By this point in the course, participants have the tools and we can begin to focus more deliberately on this radical notion of accepting what is happening, moment to moment. Acceptance here is not resignation, but rather no longer suppressing and fighting, and instead allowing ourselves to be with what feels so unpleasant. Emily voiced this: what you resist, will persist.
I have written in this blog about my experiences with this notion of radical acceptance: my intense anxiety while traveling and severe back pain.
A monk with typhus
I was recently reading a book by Ajahn Brahm who wrote about living in a remote monastery in Thailand and getting typhus. He was in a small hospital and very, very sick and miserable. The abbot came for a visit and Ajahn Brahm was hoping for some wise words of support.

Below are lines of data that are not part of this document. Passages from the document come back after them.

(** The two guards of [calculate_change] only cut short what [float]
    would refuse anyway. *)
Lemma calculate_change_numeric (current previous : option string) :
  calculate_change current previous =
    match numeric current, numeric previous with
    | Some x, Some y => Some (Float64.sub x y)
    | _, _ => None
    end.
Proof.
  unfold calculate_change.
  destruct (Text.truthy current) eqn:Tc; cbn [negb orb].
  2: { rewrite (falsy_not_numeric _ Tc). reflexivity. }
  destruct (Text.truthy previous) eqn:Tp; cbn [negb orb].
  2: { rewrite (falsy_not_numeric _ Tp). destruct (numeric current); reflexivity. }
  destruct (Text.is_str current ".") eqn:Dc; cbn [orb].
  1: { rewrite (missing_token_not_numeric _ Dc). reflexivity. }
  destruct (Text.is_str previous ".") eqn:Dp.
  1: { rewrite (missing_token_not_numeric _ Dp). destruct (numeric current); reflexivity. }
  destruct current as [c|]; [| discriminate].
  destruct previous as [p|]; [| discriminate].
  cbn [numeric].
  destruct (Float64.of_string c); [| reflexivity].
  destruct (Float64.of_string p); reflexivity.
Qed.

(** C2, as the code has it.  [calculate_change] returns [None] when a side
    is absent, is the missing-value token, or is refused by [float]; when
    both sides parse it returns the binary64 difference of the two parsed
    floats.  On "4.3" and "4.1" that is 7205759403792800 * 2^-55, about
    0.20000000000000018, which [format_change] shows as +0.20. *)
Theorem calculate_change_float_difference (current previous : option string) :
  ((current = None \/ previous = None
    \/ current = Some "." \/ previous = Some "."
    \/ numeric current = None \/ numeric previous = None) ->
   calculate_change current previous = None)
  /\ (forall x y : Float64.float,
        numeric current = Some x -> numeric previous = Some y ->
        calculate_change current previous = Some (Float64.sub x y))
  /\ calculate_change (Some "4.3") (Some "4.1")
       = Some (S754_finite false 7205759403792800 (-55))
  /\ format_change (calculate_change (Some "4.3") (Some "4.1")) = "📈 +0.20".
Proof.
  split; [| split; [| split]].
  - rewrite calculate_change_numeric.
    assert (Hdot : numeric (Some ".") = None) by (vm_compute; reflexivity).
    intros [H | [H | [H | [H | [H | H]]]]]; subst;
      try rewrite Hdot; try rewrite H; cbn [numeric];
      try reflexivity; destruct (numeric current); reflexivity.
  - intros x y Hx Hy. rewrite calculate_change_numeric, Hx, Hy. reflexivity.
  - vm_compute. reflexivity.
  - vm_compute. reflexivity.
Qed.

Lemma calculate_change_float_difference_witness :
  calculate_change (Some "1.5") (Some "0.25")
    = Some (Float64.sub (S754_finite false 6755399441055744 (-52))
                        (S754_finite false 4503599627370496 (-54)))
  /\ calculate_change (Some "4.3") None = None.
Proof.
  split.
  - apply (proj1 (proj2 (calculate_change_float_difference (Some "1.5") (Some "0.25"))));
      vm_compute; reflexivity.
  - apply (proj1 (calculate_change_float_difference (Some "4.3") None)).
    right. left. reflexivity.
Defined.

(** C2 as stated fails: on "4.3" and "4.1" the result is a float that
    does not stand for the rational 2/10, nor is it the float that "0.2"
    parses to. *)
Lemma calculate_change_4_3_4_1_is_not_0_2 :
  exists r : Float64.float,
    calculate_change (Some "4.3") (Some "4.1") = Some r
    /\ Float64.denotes r 2 10 = false
    /\ Float64.of_string "0.2" <> Some r.
Proof.
  exists (S754_finite false 7205759403792800 (-55)).
  split; [vm_compute; reflexivity |].
  split; [vm_compute; reflexivity |].
  vm_compute. discriminate.
Qed.

(** ** Formatter *)

Lemma emit_In (line : snapshot -> option string) (items : dict) (k l : string) :
  In (k, l) (emit line items) <->
  exists data, In (k, data) items /\ line data = Some l.
Proof.
  induction items as [| [k' data'] rest IH]; cbn [emit].
  - split; [intros [] | intros (data & [] & _)].
  - destruct (line data') as [l' |] eqn:E.
    + cbn [In]. rewrite IH. split.
      * intros [H | (data & Hin & Hl)].
        -- injection H as -> ->. exists data'. split; [left; reflexivity | exact E].
        -- exists data. split; [right; exact Hin | exact Hl].
      * intros (data & [H | Hin] & Hl).
        -- injection H as -> ->. left. congruence.
        -- right. exists data. split; assumption.
    + rewrite IH. split.
      * intros (data & Hin & Hl). exists data. split; [right; exact Hin | exact Hl].
      * intros (data & [H | Hin] & Hl).
        -- injection H as -> ->. congruence.
        -- exists data. split; assumption.
Qed.

Lemma tier_In (t : string) (d : dict) (k : string) (data : snapshot) :
  In (k, data) (tier t d) <-> In (k, data) d /\ importance (info data) = t.
Proof.
  unfold tier. rewrite filter_In. cbn. rewrite String.eqb_eq. reflexivity.
Qed.

(** A dictionary holds one value per key. *)
Lemma dict_functional (d : dict) (k : string) (a b : snapshot) :
  NoDup (keys d) -> In (k, a) d -> In (k, b) d -> a = b.
Proof.
  unfold keys. induction d as [| [k' v] rest IH]; cbn [map In fst]; intros Hnd Ha Hb.
  - contradiction.
  - inversion Hnd as [| ? ? Hnot Hnd']; subst.
    destruct Ha as [Ha | Ha], Hb as [Hb | Hb].
    + congruence.
    + injection Ha as -> ->. exfalso. apply Hnot.
      apply (in_map fst) in Hb. exact Hb.
    + injection Hb as -> ->. exfalso. apply Hnot.
      apply (in_map fst) in Ha. exact Ha.
    + apply IH; assumption.
Qed.

(** The lines of the body that belong to one entry of the dictionary. *)
Lemma body_line_of (d : dict) (k : string) (data : snapshot) (l : string) :
  NoDup (keys d) -> In (k, data) d ->
  (In (k, l) (body_lines d) <->
   (importance (info data) = "critical" /\ critical_line data = Some l)
   \/ (importance (info data) = "important" /\ important_line data = Some l)).
Proof.
  intros Hnd Hin. unfold body_lines, critical_lines, important_lines.
  rewrite in_app_iff, !emit_In. split.
  - intros [(data' & Ht & Hl) | (data' & Ht & Hl)];
      apply tier_In in Ht; destruct Ht as [Hin' Himp];
      rewrite (dict_functional d k data data' Hnd Hin Hin'); tauto.
  - intros [[Himp Hl] | [Himp Hl]]; [left | right];
      exists data; (split; [apply tier_In; split; assumption | exact Hl]).
Qed.

Lemma append_empty (s : string) : s ++ "" = s.
Proof. induction s as [| c s IH]; cbn; [reflexivity | now rewrite IH]. Qed.

Lemma append_assoc (a b c : string) : (a ++ b) ++ c = a ++ b ++ c.
Proof. induction a as [| x a IH]; cbn; [reflexivity | now rewrite IH]. Qed.

(** The three cases of the date suffix. *)
Lemma date_suffix_parsed (s : string) (y m dd : Z) :
  Strptime.strptime_Ymd s = Some (y, m, dd) ->
  date_suffix (Some s) = " (" ++ Text.pad2 m ++ "/" ++ Text.pad2 dd ++ ")".
Proof.
  intros H. unfold date_suffix.
  destruct s as [| c s']; [vm_compute in H; discriminate |].
  cbn [Text.truthy Text.show]. rewrite H. unfold Strptime.strftime_md.
  now rewrite !append_assoc.
Qed.

Lemma date_suffix_unparsed (s : string) :
  Strptime.strptime_Ymd s = None -> date_suffix (Some s) = "".
Proof.
  intros H. unfold date_suffix.
  destruct (Text.truthy (Some s)); [| reflexivity].
  cbn [Text.show]. rewrite H. reflexivity.
Qed.

Lemma shown_not_missing (data : snapshot) :
  latest_value data = Some "." -> shown data = false.
Proof. intros H. unfold shown. rewrite H. reflexivity. Qed.

Lemma keys_emit (line : snapshot -> option string) (items : dict) :
  map fst (emit line items)
  = keys (filter (fun e => match line (snd e) with Some _ => true | None => false end) items).
Proof.
  unfold keys. induction items as [| [k data] rest IH]; cbn [emit filter snd].
  - reflexivity.
  - destruct (line data); cbn [map fst]; now rewrite IH.
Qed.

Lemma filter_filter {A : Type} (p q : A -> bool) (l : list A) :
  filter p (filter q l) = filter (fun x => q x && p x) l.
Proof.
  induction l as [| x l IH]; cbn [filter]; [reflexivity |].
  destruct (q x); cbn [filter andb]; [destruct (p x) |]; now rewrite IH.
Qed.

But the abbot simply said, "You'll either die or recover" and then left. At first Ajahn Brahm was devastated, but then "it dawned on me that I had been wanting to get well. I had been fighting the sickness. When I realized that, I decided to stop fighting and let go...In a few minutes I couldn't feel my body anymore...I felt at peace...My mind was still and my body relaxed. I was happy."
My experience in ICU
I had a similar experience after my second surgery this summer to place more stents in my aorta when I was in the intensive care unit at the hospital. I was awakened at 4 am by the nurse who had to check my spinal fluid and my toes and legs. The surgeon had been concerned about the possibility of a surge of spinal fluid during or after the surgery which would leave me paralyzed, so they placed a needle into my spine and drained some of the spinal fluid. For the next two days I was bedridden because of the needle in my spine. After the nurse left, I was wide awake.
I decided to practice the loving-kindness meditation. I first focused this energy on all the sensations in my body for about 45 minutes. Then I focused the loving-kindness energy on my surgeon and his team, on the nurses, and on the other 21 patients in the ICU unit. At one point, I realized that—in that moment—I was very peaceful and happy. That state lasted for some time.
Simple but not easy
This attitude toward the unpleasant is not unique to Buddhism, as Rumi's poem attests. And it is not terribly complicated. Some people get it very quickly. Others, like me, get it over time, and then forget it and then remember it. But all who experience those magic moments of finally letting go can attest to the power of such a radically different way of approaching suffering.